— Ну, братцы, — встал Мартынов, — если мы, члены бюро, будем вот так в молчанку играть, друг друга «жалеть», тогда иначе сделаем. На партактиве будем решать.
— Партактив неправомочен решать за райком, — возразил Медведев.
— Ничего. Дело не в форме — в существе. Надо же как-то ломать лед. — Мартынов сделал пометку в настольном календаре. — Созовем партактив восемнадцатого, в пятницу. Я сделаю доклад о ходе выполнения решений сентябрьского Пленума. Минут двадцать дадите мне для доклада, больше не нужно. И приступим сразу к практическим делам.
Часа в два ночи Руденко позвонил Мартынову на квартиру:
— Спал, Илларионыч? Прости, что разбудил. А мне не спится… Оделся бы, вышел, а? Походим, поговорим. Дело есть. До утра? Боюсь, до утра передумаю, а сейчас, если скажу тебе, значит — все, отрезал!
Не совсем проснувшийся Мартынов что-то невнятно ответил на вопрос жены, куда он уходит, оделся и вышел на улицу. Руденко ждал его уже у ворот. Пошли по скверу.

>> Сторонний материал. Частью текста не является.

(** Rationals and NaN ([None]): arithmetic on NaN gives NaN, a comparison
    with NaN is false, and so is the quotient 0 / 0, the only quotient by
    zero formed below. *)
Definition lift2 (f : Q → Q → Q) (a b : option Q) : option Q :=
  match a, b with
  | Some a, Some b => Some (f a b)
  | _, _ => None
  end.

Definition numeric : Numeric :=
  {| num := option Q;
     num_of_Z := λ z, Some (inject_Z z);
     num_add := lift2 Qplus;
     num_mul := lift2 Qmult;
     num_div := λ a b,
       match a, b with
       | Some a, Some b => if Qeq_bool b 0 then None else Some (a / b)%Q
       | _, _ => None
       end;
     num_gtb := λ a b,
       match a, b with
       | Some a, Some b => negb (Qle_bool a b)
       | _, _ => false
       end;
     num_floor := λ a,
       match a with
       | Some q => Int (Qfloor q)
       | None => NaN
       end |}.

(** empty, grass, dirt and stone; stone appears where the noise is above
    -1/4. *)
Definition blocks : @Blocks numeric :=
  {| blocks_empty_id := 0; blocks_grass_id := 1; blocks_dirt_id := 2;
     blocks_other_ids := [3];
     resources :=
       [ @Build_Resource numeric 3 (Some 1%Q) (Some 1%Q) (Some 1%Q)
           (Some (- 1 # 4)%Q) ] |}.

(** The resource noise is the y coordinate less 1/2; the terrain noise is
    the sum of its arguments. *)
Definition simplex : @Simplex numeric :=
  @Build_Simplex numeric
    (λ _ _ y _, lift2 Qminus y (Some (1 # 2)%Q))
    (λ _ x z, lift2 Qplus x z).

#[local] Existing Instances numeric blocks simplex Demo.store_ops.

(** A single column at the origin, with terrain scale 0. *)
Definition chunk_size : ChunkSize := {| width := 1; height := 3 |}.

Definition params_nan : Params :=
  {| seed := 7;
     terrain := @Build_Terrain numeric (Some 0%Q) (Some (1 # 2)%Q) (Some (1 # 2)%Q) |}.

Definition chunk_nan : WorldChunk := new_WorldChunk chunk_size params_nan Demo.origin.

End DemoNaN.

(** * Proofs *)

(** ** The result monad and its loops *)

Lemma bind_Ok {A B} (a : A) (k : A → result B) : (Ok a ≫= k) = k a.
Proof. reflexivity. Qed.

Lemma bind_Ok_inv {A B} (m : result A) (k : A → result B) (b : B) :
  (m ≫= k) = Ok b → ∃ a, m = Ok a ∧ k a = Ok b.
Proof. destruct m as [a|]; [eauto | discriminate]. Qed.

Lemma bind_ret_r {A} (m : result A) : (m ≫= Ok) = m.
Proof. by destruct m. Qed.

Lemma foldM_app {A S} (f : A → S → result S) l1 l2 s :
  foldM f (l1 ++ l2) s = (foldM f l1 s ≫= foldM f l2).
Proof.
  revert s. induction l1 as [|a l1 IH]; intros s; simpl; [done|].
  destruct (f a s) as [s'|]; simpl; [apply IH | done].
Qed.

Lemma foldM_ext {A S} (f g : A → S → result S) l s :
  (∀ a s, a ∈ l → f a s = g a s) → foldM f l s = foldM g l s.
Proof.
  revert s. induction l as [|a l IH]; intros s Hfg; simpl; [done|].
  rewrite Hfg by left. destruct (g a s) as [s'|]; simpl; [|done].
  apply IH. intros. apply Hfg. by right.
Qed.

Lemma foldM_bind {A B S} (f : B → S → result S) (g : A → list B) l s :
  foldM f (l ≫= g) s = foldM (λ a, foldM f (g a)) l s.
Proof.
  revert s. induction l as [|a l IH]; intros s; [done|].
  rewrite bind_cons, foldM_app. simpl.
  destruct (foldM f (g a) s) as [s'|]; simpl; [apply IH | done].
Qed.

(** The loop rule: an invariant indexed by the elements already visited. *)
Lemma foldM_inv {A S} (I : list A → S → Prop) (f : A → S → result S) l s :
  I [] s →
  (∀ done a rest s, l = done ++ a :: rest → I done s →
     ∃ s', f a s = Ok s' ∧ I (done ++ [a]) s') →
  ∃ s', foldM f l s = Ok s' ∧ I l s'.
Proof.
  intros H0 Hstep.
  cut (∀ rest done s, l = done ++ rest → I done s →
         ∃ s', foldM f rest s = Ok s' ∧ I l s').
  { intros Hcut. by apply (Hcut l []). }
  induction rest as [|a rest IH]; intros done s1 Hl HI; simpl.
  - exists s1. split; [done|]. by rewrite Hl, app_nil_r.
  - destruct (Hstep done a rest s1 Hl HI) as (s2 & -> & HI2). simpl.
    apply (IH (done ++ [a])); [|done]. by rewrite <-app_assoc.
Qed.

Lemma foldM_fmap {A B S} (f : B → S → result S) (g : A → B) l s :
  foldM f (g <$> l) s = foldM (λ a, f (g a)) l s.
Proof.
  revert s. induction l as [|a l IH]; intros s; simpl; [done|].
  destruct (f (g a) s) as [s'|]; simpl; [apply IH | done].
Qed.

(** The same rule for a loop that is known not to have thrown. *)
Lemma foldM_inv_Ok {A S} (I : list A → S → Prop) (f : A → S → result S) l s s' :
  (∀ done a rest s s', l = done ++ a :: rest → I done s → f a s = Ok s' →
     I (done ++ [a]) s') →
  I [] s → foldM f l s = Ok s' → I l s'.
Proof.
  intros Hstep.
  cut (∀ rest done s, l = done ++ rest → I done s → foldM f rest s = Ok s' → I l s').
  { intros Hcut. by apply (Hcut l []). }
  induction rest as [|a rest IH]; intros done s1 Hl HI; simpl.
  - intros [= <-]. by rewrite Hl, app_nil_r.
  - intros (s2 & Hrun & Hrest)%bind_Ok_inv.
    apply (IH (done ++ [a]) s2); [by rewrite <-app_assoc| |done]. eauto.
Qed.

(** Three nested counting loops visit [grid3] in order. *)
Lemma for_nest_grid3 {S} (body : Z → Z → Z → S → result S) a b d s :
  for_range a (λ i, for_range b (λ j, for_range d (λ k, body i j k))) s =
  foldM (λ p, body p.1.1 p.1.2 p.2) (grid3 a b d) s.
Proof.
  unfold grid3, for_range. rewrite foldM_bind.
  apply foldM_ext; intros i s1 _. rewrite foldM_bind.
  apply foldM_ext; intros j s2 _. rewrite foldM_bind.
  apply foldM_ext; intros k s3 _. simpl. by destruct (body i j k s3).
Qed.

Lemma elem_of_grid3 a b d i j k :
  (i, j, k) ∈ grid3 a b d ↔ (0 ≤ i < a) ∧ (0 ≤ j < b) ∧ (0 ≤ k < d).
Proof.
  unfold grid3. rewrite list_elem_of_bind. split.
  - intros (i' & Hin & Hi%elem_of_seqZ).
    apply list_elem_of_bind in Hin as (j' & Hin & Hj%elem_of_seqZ).
    apply list_elem_of_bind in Hin as (k' & Hin & Hk%elem_of_seqZ).
    apply list_elem_of_singleton in Hin. simplify_eq. lia.
  - intros (Hi & Hj & Hk). exists i. rewrite elem_of_seqZ. split; [|lia].
    apply list_elem_of_bind. exists j. rewrite elem_of_seqZ. split; [|lia].
    apply list_elem_of_bind. exists k. rewrite elem_of_seqZ. split; [|lia].
    by apply list_elem_of_singleton.
Qed.

Lemma NoDup_grid3 a b d : NoDup (grid3 a b d).
Proof.
  unfold grid3. apply NoDup_bind; [| |apply NoDup_seqZ].
  - intros i1 i2 p _ _ (j1 & Hin1 & _)%list_elem_of_bind (j2 & Hin2 & _)%list_elem_of_bind.
    apply list_elem_of_bind in Hin1 as (k1 & ->%list_elem_of_singleton & _).
    apply list_elem_of_bind in Hin2 as (k2 & ?%list_elem_of_singleton & _).
    by simplify_eq.
  - intros i _. apply NoDup_bind; [| |apply NoDup_seqZ].
    + intros j1 j2 p _ _ (k1 & ->%list_elem_of_singleton & _)%list_elem_of_bind
        (k2 & ?%list_elem_of_singleton & _)%list_elem_of_bind.
      by simplify_eq.
    + intros j _. apply NoDup_bind; [| |apply NoDup_seqZ].
      * intros k1 k2 p _ _ ->%list_elem_of_singleton ?%list_elem_of_singleton.
        by simplify_eq.
      * intros k _. apply NoDup_singleton.
Qed.

Lemma arr_get_insert {A} (l : list A) (i j : Z) (a v : A) :
  arr_get l i = Some a →
  arr_get (<[Z.to_nat i := v]> l) j = if decide (j = i) then Some v else arr_get l j.
Proof.
  unfold arr_get. intros Hi. case_bool_decide as Hi0; [|done].
  apply lookup_lt_Some in Hi.
  destruct (decide (j = i)) as [->|Hne].
  - rewrite bool_decide_true by done. by apply list_lookup_insert_eq.
  - case_bool_decide; [|done]. apply list_lookup_insert_ne. lia.
Qed.
(** * hostpathcsi: the host-path CSI driver and its file-system effects

    A shallow embedding of [pkg/hostpathcsi] (controller.go, node.go).  The
    handlers are translated line by line on top of a model of the calls they
    make into Go's [os] and [path/filepath] packages.

    The file system is a finite map from resolved paths to objects.  Path
    strings are resolved lexically from the root (empty and [.] elements are
    skipped, [..] steps to the parent) and symbolic links are followed by
    [Stat] in the last element only.  This is what the kernel does for a
    clean path (no empty, [.] or [..] element, no separator at the end) on
    which no symbolic link stands short of the last element, and for a path
    that reaches such a one through [..] elements behind directories that
    exist; for other paths it is an approximation.  A property that depends
    on the difference carries the hypotheses that keep its calls on the
    exact side: [proper_name] for a volume name, [clean_absolute] for a
    target, [through_link] or [blocked] for what stands on the way.

    Failures that come from outside the name space (permissions, quotas,
    I/O, the limits on the length of a name or a path) are not part of the
    model. *)

From Stdlib Require Import ZArith Ascii String.
From stdpp Require Import gmap strings list fin_maps.

(** ** Results *)

(** A Go pair [(value, error)] of which exactly one is set. *)
Inductive result (E A : Type) : Type :=
| Ok (a : A)
| Err (e : E).
Arguments Ok {E A} a.
Arguments Err {E A} e.

(** What a gRPC handler does with a request: it returns a response, returns
    an error (built by [fmt.Errorf], so a message), or panics. *)
Inductive rpc (A : Type) : Type :=
| Return (resp : A)
| Fail (err : string)
| Panic (msg : string).
Arguments Return {A} resp.
Arguments Fail {A} err.
Arguments Panic {A} msg.

(** ** Paths *)

Abbreviation path := (list string).

Definition IsPathSeparator (c : ascii) : bool := Ascii.eqb c "/"%char.

(** The elements of a path string: the substrings between separators,
    empty ones included, so ["/a//b/"] has elements ["", "a", "", "b", ""]. *)
Fixpoint elements_of (s : string) : list string :=
  match s with
  | EmptyString => [EmptyString]
  | String c s' =>
      if IsPathSeparator c then EmptyString :: elements_of s'
      else match elements_of s' with
           | [] => [String c EmptyString]
           | x :: xs => String c x :: xs
           end
  end.

Definition parent (p : path) : path := removelast p.

(** One step of path resolution. *)
Definition walk (p : path) (elem : string) : path :=
  if decide (elem = "" ∨ elem = ".") then p
  else if decide (elem = "..") then parent p
  else p ++ [elem].

Definition resolve_from (base : path) (s : string) : path :=
  fold_left walk (elements_of s) base.

(** The working directory is taken to be the root. *)
Definition resolve (s : string) : path := resolve_from [] s.

(** One step of [filepath.Clean], on the elements of a path: empty and [.]
    elements are dropped, [..] takes back the element before it, and is
    dropped at the root. *)
Definition clean_step (rooted : bool) (out : path) (elem : string) : path :=
  if decide (elem = "" ∨ elem = ".") then out
  else if decide (elem = "..") then
    match last out with
    | Some top => if decide (top = "..") then out ++ [elem] else removelast out
    | None => if rooted then out else out ++ [elem]
    end
  else out ++ [elem].

Definition join_elems (rooted : bool) (out : path) : string :=
  let s := (if rooted then "/" else "") +:+ String.concat "/" out in
  if decide (s = "") then "." else s.

Definition is_rooted (es : list string) : bool :=
  match es with
  | x :: _ :: _ => bool_decide (x = "")
  | _ => false
  end.

(** [filepath.Dir]: what stands before the last element, cleaned; [.] when
    that is empty. *)
Definition filepath_Dir (s : string) : string :=
  let es := elements_of s in
  let rooted := is_rooted es in
  join_elems rooted (fold_left (clean_step rooted) (removelast es) []).

(** ** Names and clean paths *)

Fixpoint no_separator (s : string) : bool :=
  match s with
  | EmptyString => true
  | String c s' => negb (IsPathSeparator c) && no_separator s'
  end.

Definition proper_name (x : string) : Prop :=
  no_separator x = true ∧ x ≠ "" ∧ x ≠ "." ∧ x ≠ "..".

(** An absolute path in clean form: a separator before each of its one or
    more names. *)
Definition clean_absolute (t : string) : Prop :=
  ∃ names, names ≠ [] ∧ Forall proper_name names
           ∧ t = "/" +:+ String.concat "/" names.

(** ** The file system *)

Inductive node : Type :=
| Dir
| File (data : string)
| Symlink (target : string).

Global Instance node_eq_dec : EqDecision node.
Proof. solve_decision. Defined.

(** Every object other than the root, by resolved path.  The root is a
    directory and is no entry of the map. *)
Abbreviation world := (gmap path node).

Inductive Errno : Type := ENOENT | EEXIST | ENOTDIR | ELOOP | EINVAL.

Global Instance Errno_eq_dec : EqDecision Errno.
Proof. solve_decision. Defined.

Definition Errno_Error (e : Errno) : string :=
  match e with
  | ENOENT => "no such file or directory"
  | EEXIST => "file exists"
  | ENOTDIR => "not a directory"
  | ELOOP => "too many levels of symbolic links"
  | EINVAL => "invalid argument"
  end.

(** [*os.PathError] and [*os.LinkError]. *)
Inductive OsError : Type :=
| PathError (op : string) (name : string) (e : Errno)
| LinkError (op : string) (old new : string) (e : Errno).

Definition errno_of (e : OsError) : Errno :=
  match e with
  | PathError _ _ e => e
  | LinkError _ _ _ e => e
  end.
(** X7.  [processOperation] writes a local record in one case only: the
    response reports a conflict and the server's copy is strictly newer
    than the operation.  A failed request, an accepted one (whatever record
    the server sends back) and a conflict with an older or equal server
    copy leave the three record tables exactly as they were. *)
Theorem processOperation_spares_records env operation w :
  same_records (db w) (db (fst (processOperation env operation w))) \/
  exists sd,
    fetch env operation = HttpOk true (Some sd) /\
    (op_timestamp operation < row_updatedAt sd)%Z.
Proof.
  unfold processOperation, settle. cbn [fst db emit].
  destruct (fetch env operation) as [msg | st | [] [sd |]].
  - left. rewrite on_failure_db. apply incrementRetryCount_records.
  - left. rewrite on_failure_db. apply incrementRetryCount_records.
  - unfold resolveConflict.
    destruct (Z.ltb_spec (op_timestamp operation) (row_updatedAt sd)) as [Hlt | Hge].
    + right. exists sd. auto.
    + left. repeat split.
  - left. rewrite on_failure_db. apply incrementRetryCount_records.
  - left. repeat split.
  - left. repeat split.
Qed.

Lemma table_put_twice {V} k (v : V) q t t' q' :
  table_put k v q t = Ok (t', q') -> table_put k v q' t' = Ok (t', q').
Proof.
  unfold table_put. destruct (t !! k) eqn:E.
  - intros H. inversion H; subst. rewrite lookup_insert_eq.
    now rewrite insert_insert_eq.
  - destruct q as [| n]; [discriminate |].
    intros H. inversion H; subst. rewrite lookup_insert_eq.
    now rewrite insert_insert_eq.
Qed.

Lemma put_application_twice a d d1 :
  put_application a d = Ok d1 -> put_application a d1 = Ok d1.
Proof.
  unfold put_application, bind.
  destruct (table_put _ _ (quota d) (applications d)) as [[t' q'] |] eqn:E;
    [| discriminate].
  intros H. inversion H; subst. cbn [applications quota with_applications fst snd].
  now rewrite (table_put_twice _ _ _ _ _ _ E).
Qed.

Lemma put_contact_twice c d d1 :
  put_contact c d = Ok d1 -> put_contact c d1 = Ok d1.
Proof.
  unfold put_contact, bind.
  destruct (table_put _ _ (quota d) (contacts d)) as [[t' q'] |] eqn:E;
    [| discriminate].
  intros H. inversion H; subst. cbn [contacts quota with_contacts fst snd].
  now rewrite (table_put_twice _ _ _ _ _ _ E).
Qed.

Lemma put_document_twice x d d1 :
  put_document x d = Ok d1 -> put_document x d1 = Ok d1.
Proof.
  unfold put_document, bind.
  destruct (table_put _ _ (quota d) (documents d)) as [[t' q'] |] eqn:E;
    [| discriminate].
  intros H. inversion H; subst. cbn [documents quota with_documents fst snd].
  now rewrite (table_put_twice _ _ _ _ _ _ E).
Qed.

(** X8.  Resolving the same conflict again changes nothing: once
    [resolveConflict] has succeeded, running it again with the same
    operation, server record and time succeeds and returns the same
    database. *)
Theorem resolveConflict_idempotent now operation sd d d1 :
  resolveConflict now operation sd d = Ok d1 ->
  resolveConflict now operation sd d1 = Ok d1.
Proof.
  unfold resolveConflict. destruct (_ <? _)%Z; [| intros H; now inversion H].
  revert sd. destruct (op_entity operation); cbn [RowOf put_serverData]; intros sd.
  - apply put_application_twice.
  - apply put_contact_twice.
  - apply put_document_twice.
Qed.

Lemma resolveConflict_idempotent_witness :
  resolveConflict 300 first_edit (server_copy 150 4)
    (local_holding (stamp 300 (server_copy 150 4)) 4) =
  Ok (local_holding (stamp 300 (server_copy 150 4)) 4).
Proof.
  apply (resolveConflict_idempotent 300 first_edit (server_copy 150 4)
           (local_db [] 5)).
  vm_compute. reflexivity.
Defined.

(** ** Pulling twice *)

Section Inserts.
Context {A : Type} (key : A -> string) (stored : A -> A).

Lemma inserts_other l (t : gmap string A) k :
  ~ In k (key <$> l) -> inserts key stored l t !! k = t !! k.
Proof.
  unfold inserts. revert t. induction l as [| x l IH]; intros t Hk; [reflexivity |].
  cbn [fold_left]. rewrite IH by (intros H; apply Hk; now right).
  apply lookup_insert_ne. intros E. apply Hk. now left.
Qed.

Lemma inserts_overwrite l (t t' : gmap string A) k :
  In k (key <$> l) -> inserts key stored l t !! k = inserts key stored l t' !! k.
Proof.
  revert t t'. induction l as [| x l IH]; intros t t' Hk; [destruct Hk |].
  unfold inserts. cbn [fold_left]. fold (inserts key stored l (<[key x := stored x]> t)).
  fold (inserts key stored l (<[key x := stored x]> t')).
  destruct (in_dec String.string_dec k (key <$> l)) as [Hin | Hout].
  - now apply IH.
  - rewrite !inserts_other by exact Hout.
    destruct Hk as [<- | Hin]; [| contradiction].
    now rewrite !lookup_insert_eq.
Qed.

Lemma inserts_present l (t : gmap string A) k :
  In k (key <$> l) -> is_Some (inserts key stored l t !! k).
Proof.
  revert t. induction l as [| x l IH]; intros t Hk; [destruct Hk |].
  unfold inserts. cbn [fold_left]. fold (inserts key stored l (<[key x := stored x]> t)).
  destruct (in_dec String.string_dec k (key <$> l)) as [Hin | Hout].
  - now apply IH.
  - rewrite inserts_other by exact Hout.
    destruct Hk as [<- | Hin]; [| contradiction].
    rewrite lookup_insert_eq. eauto.
Qed.

Lemma inserts_twice l (t : gmap string A) :
  inserts key stored l (inserts key stored l t) = inserts key stored l t.
Proof.
  apply map_eq. intros k.
  destruct (in_dec String.string_dec k (key <$> l)) as [Hin | Hout].
  - now apply inserts_overwrite.
  - now apply inserts_other.
Qed.

End Inserts.

Lemma inserts_over {A} (key : A -> string) (stored stored' : A -> A) l
  (t : gmap string A) :
  inserts key stored' l (inserts key stored l t) = inserts key stored' l t.
Proof.
  apply map_eq. intros k.
  destruct (in_dec String.string_dec k (key <$> l)) as [Hin | Hout].
  - now apply inserts_overwrite.
  - now rewrite !inserts_other by exact Hout.
Qed.

Lemma inserts_opt_over {A} (key : A -> string) (stored stored' : A -> A) rows
  (t : gmap string A) :
  inserts_opt key stored' rows (inserts_opt key stored rows t) =
  inserts_opt key stored' rows t.
Proof. destruct rows; [apply inserts_over | reflexivity]. Qed.

Section Puts.
Context {A : Type} (key : A -> string) (stored stored' : A -> A).
Context (table : JobTrackerDB -> gmap string A)
        (set : JobTrackerDB -> gmap string A -> nat -> JobTrackerDB)
        (put put' : A -> JobTrackerDB -> Result JobTrackerDB).
Hypothesis put_spec : forall x d,
  put x d = match table_put (key x) (stored x) (quota d) (table d) with
            | Ok r => Ok (set d (fst r) (snd r))
            | Err msg => Err msg
            end.
Hypothesis put_spec' : forall x d,
  put' x d = match table_put (key x) (stored' x) (quota d) (table d) with
             | Ok r => Ok (set d (fst r) (snd r))
             | Err msg => Err msg
             end.
Hypothesis table_set : forall d t q, table (set d t q) = t.
Hypothesis quota_set : forall d t q, quota (set d t q) = q.
Hypothesis set_set : forall d t q t' q', set (set d t q) t' q' = set d t' q'.
Hypothesis set_same : forall d, set d (table d) (quota d) = d.
(** * html-to-md-using-bedrock: chunked HTML-to-Markdown conversion

    A shallow embedding of [html-to-md-using-bedrock.py] and the
    properties of its chunk-planning, context-threading and aggregation
    pipeline.

    Python values are modelled as follows: [str] as [string] (one
    character per code point below 256), [int] as [Z], [list] as [list],
    [dict] as an insertion-ordered association list with unique keys.
    The libraries the script calls (BeautifulSoup, tiktoken, the Bedrock
    runtime client) are collected in the class [Externals]; every
    function of the script is a definition over that class.  Output
    written with [print] is not modelled. *)

From Stdlib Require Import String Ascii List ZArith Lia Bool QArith.
Import ListNotations.

Set Implicit Arguments.

Local Open Scope string_scope.
Local Open Scope Z_scope.

(* ================================================================= *)
(** ** Python strings *)

Module PyStr.

(** The double quote and the line feed, as one-character strings. *)
Definition dquote : string := String "034"%char EmptyString.
Definition nl : string := String "010"%char EmptyString.

(** [str.isspace] on one character, for code points below 256:
    TAB..CR, FS..US, SPACE, NEL and NBSP. *)
Definition is_space (c : ascii) : bool :=
  let n := nat_of_ascii c in
  ((9 <=? n) && (n <=? 13))%nat || ((28 <=? n) && (n <=? 32))%nat
  || (n =? 133)%nat || (n =? 160)%nat.

(** Truth value of a [str]: non-empty. *)
Definition truthy (s : string) : bool :=
  match s with EmptyString => false | String _ _ => true end.

Fixpoint lstrip (s : string) : string :=
  match s with
  | EmptyString => EmptyString
  | String c s' => if is_space c then lstrip s' else s
  end.
Lemma main_rescans_iff_written_witness :
  execs (final (main (sample_runtime true) ["com.example.app.service"]
                  node_service_world))
  = [rescan].
Proof.
  refine (proj2 (main_rescans_iff_written (sample_runtime true)
                   ["com.example.app.service"] node_service_world true
                   (final (main (sample_runtime true) ["com.example.app.service"]
                             node_service_world)) _)).
  vm_compute. reflexivity.
Defined.

Lemma bind_Raised {A B} (m : M A) (k : A -> M B) w e w' :
  bind m k w = Raised e w' ->
  m w = Raised e w' \/ exists a w1, m w = Returned a w1 /\ k a w1 = Raised e w'.
Proof.
  unfold bind. destruct (m w) as [a w1|e1 w1]; intros H; [right; eauto|left].
  injection H as -> ->. reflexivity.
Qed.

Lemma patch_current_keeps_execs rt serviceName appName :
  respects keeps_execs (patch_current rt serviceName appName).
Proof.
  apply (@frame_patch_current keeps_execs keeps_execs_refl keeps_execs_trans
           rt (fun _ => True)).
  - intros line w. reflexivity.
  - intros q data _ w. unfold keeps_execs, writeFileSync.
    destruct data; [|destruct (coerces_data rt)]; reflexivity.
  - apply List.Forall_forall. intros. exact I.
Qed.

Lemma patch_legacy_keeps_execs rt serviceName :
  respects keeps_execs (patch_legacy rt serviceName).
Proof.
  apply (@frame_patch_legacy keeps_execs keeps_execs_refl keeps_execs_trans
           rt (fun _ => True)) with (appName := "").
  - intros line w. reflexivity.
  - intros q data _ w. unfold keeps_execs, writeFileSync.
    destruct data; [|destruct (coerces_data rt)]; reflexivity.
  - apply List.Forall_forall. intros. exact I.
Qed.

(** X4: a run of the patcher that fails (malformed JSON in the manifest
    or the role file, a document of the wrong shape, a refused write)
    has started no command: the rescan is left out, also when files were
    already rewritten before the failure. *)
Theorem failed_run_starts_no_rescan rt argv w err w' :
  main rt argv w = Raised err w' -> execs w' = execs w.
Proof.
  unfold main. destruct (resolve_names argv) as [serviceName appName].
  intros H.
  apply bind_Raised in H as [H|(hasService & w1 & H1 & H)]; [discriminate H|].
  unfold isFile in H1. injection H1 as Hs Hw. subst hasService w1.
  assert (K1 : forall w0, keeps_execs w0
                 (final ((if bool_decide (is_Some (files w !! realpath rt (serviceFile_of serviceName)))
                          then patch_current rt serviceName appName else ret false) w0))).
  { intros w0. match goal with |- context [if ?b then _ else _] => destruct b end;
      [apply patch_current_keeps_execs|reflexivity]. }
  assert (K2 : forall (f : gmap string string) w0, keeps_execs w0
                 (final ((if bool_decide (is_Some (f !! realpath rt (legacyPubServiceFile_of serviceName)))
                          then patch_legacy rt serviceName else ret false) w0))).
  { intros f w0. match goal with |- context [if ?b then _ else _] => destruct b end;
      [apply patch_legacy_keeps_execs|reflexivity]. }
  apply bind_Raised in H as [H|(c1 & w2 & H2 & H)].
  { specialize (K1 w). rewrite H in K1. exact K1. }
  specialize (K1 w). rewrite H2 in K1. simpl in K1.
  apply bind_Raised in H as [H|(hasLegacy & w3 & H3 & H)]; [discriminate H|].
  unfold isFile in H3. injection H3 as Hl Hw. subst hasLegacy w3.
  apply bind_Raised in H as [H|(c2 & w4 & H4 & H)].
  { specialize (K2 (files w2) w2). rewrite H in K2. unfold keeps_execs in *. simpl in K2.
    congruence. }
  apply bind_Raised in H as [H|(u & w5 & H5 & H)]; [|discriminate H].
  destruct (c1 || c2); unfold bind, console_info, execFile in H; discriminate H.
Qed.
(** X17. Once a verdict is showing the slider takes no more input: while
    the status is not idle, no run of mouse moves, no mouse leave and no
    completion effect changes the state or sets a timer. *)
Theorem verdict_freezes_slider (encode : PhysicsAnalysis -> string)
    (rect : option (float * float)) (es : list MouseEvent) (st : State) :
  status st <> idle ->
  moveAll rect es st = st
  /\ handleMouseLeave st = st
  /\ completionEffect encode st = (st, None).
Proof.
  intros Hbusy. repeat split.
  - induction es as [ | e es IH]; [reflexivity | ].
    unfold moveAll in *. cbn [fold_left].
    rewrite (handleMouseMove_settled rect e st Hbusy). exact IH.
  - unfold handleMouseLeave. destruct (status st); [congruence | | ]; reflexivity.
  - unfold completionEffect.
    destruct (status st); [congruence | | ]; cbn [status_eqb];
      rewrite andb_false_r; reflexivity.
Qed.

Lemma verdict_freezes_slider_witness :
  moveAll (Some (100.5%float, 200%float)) MoreSamples.sweep
    (fst (handleComplete MoreSamples.tokenOf MoreSamples.hastySlide))
  = fst (handleComplete MoreSamples.tokenOf MoreSamples.hastySlide).
Proof.
  apply (verdict_freezes_slider MoreSamples.tokenOf
           (Some (100.5%float, 200%float)) MoreSamples.sweep
           (fst (handleComplete MoreSamples.tokenOf MoreSamples.hastySlide))).
  vm_compute. discriminate.
Defined.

— Знаешь, почему я промолчал, Илларионыч? — заговорил Руденко. — Медведев не та фигура, с которой нужно начинать. Странный он какой-то человек. Вот уж год работает у нас — ничего о нем не скажешь ни хорошего, ни плохого. Был учителем, кому-то вздумалось выдвинуть его на партийную работу. Какие у него к этому обнаружились таланты? Спрашивал я про него товарищей из Низовска. И там, в горкоме, ничем особенным себя не проявил. Аккуратист, резолюцию грамотно напишет, лекцию прочитает — это он умеет. Не знаю, как ты считаешь, но, по-моему, колхоза он не потянет. Не организатор. Да и сельского хозяйства не знает.
— Год работает в сельском районе.
— Ну, видишь ли, кой-чему поверхностно он за это время научился, но такого знания, как у хлебороба, изнутри — у него нет.
— Как же мы Долгушину, не хлеборобу, доверили МТС? Тринадцать колхозов?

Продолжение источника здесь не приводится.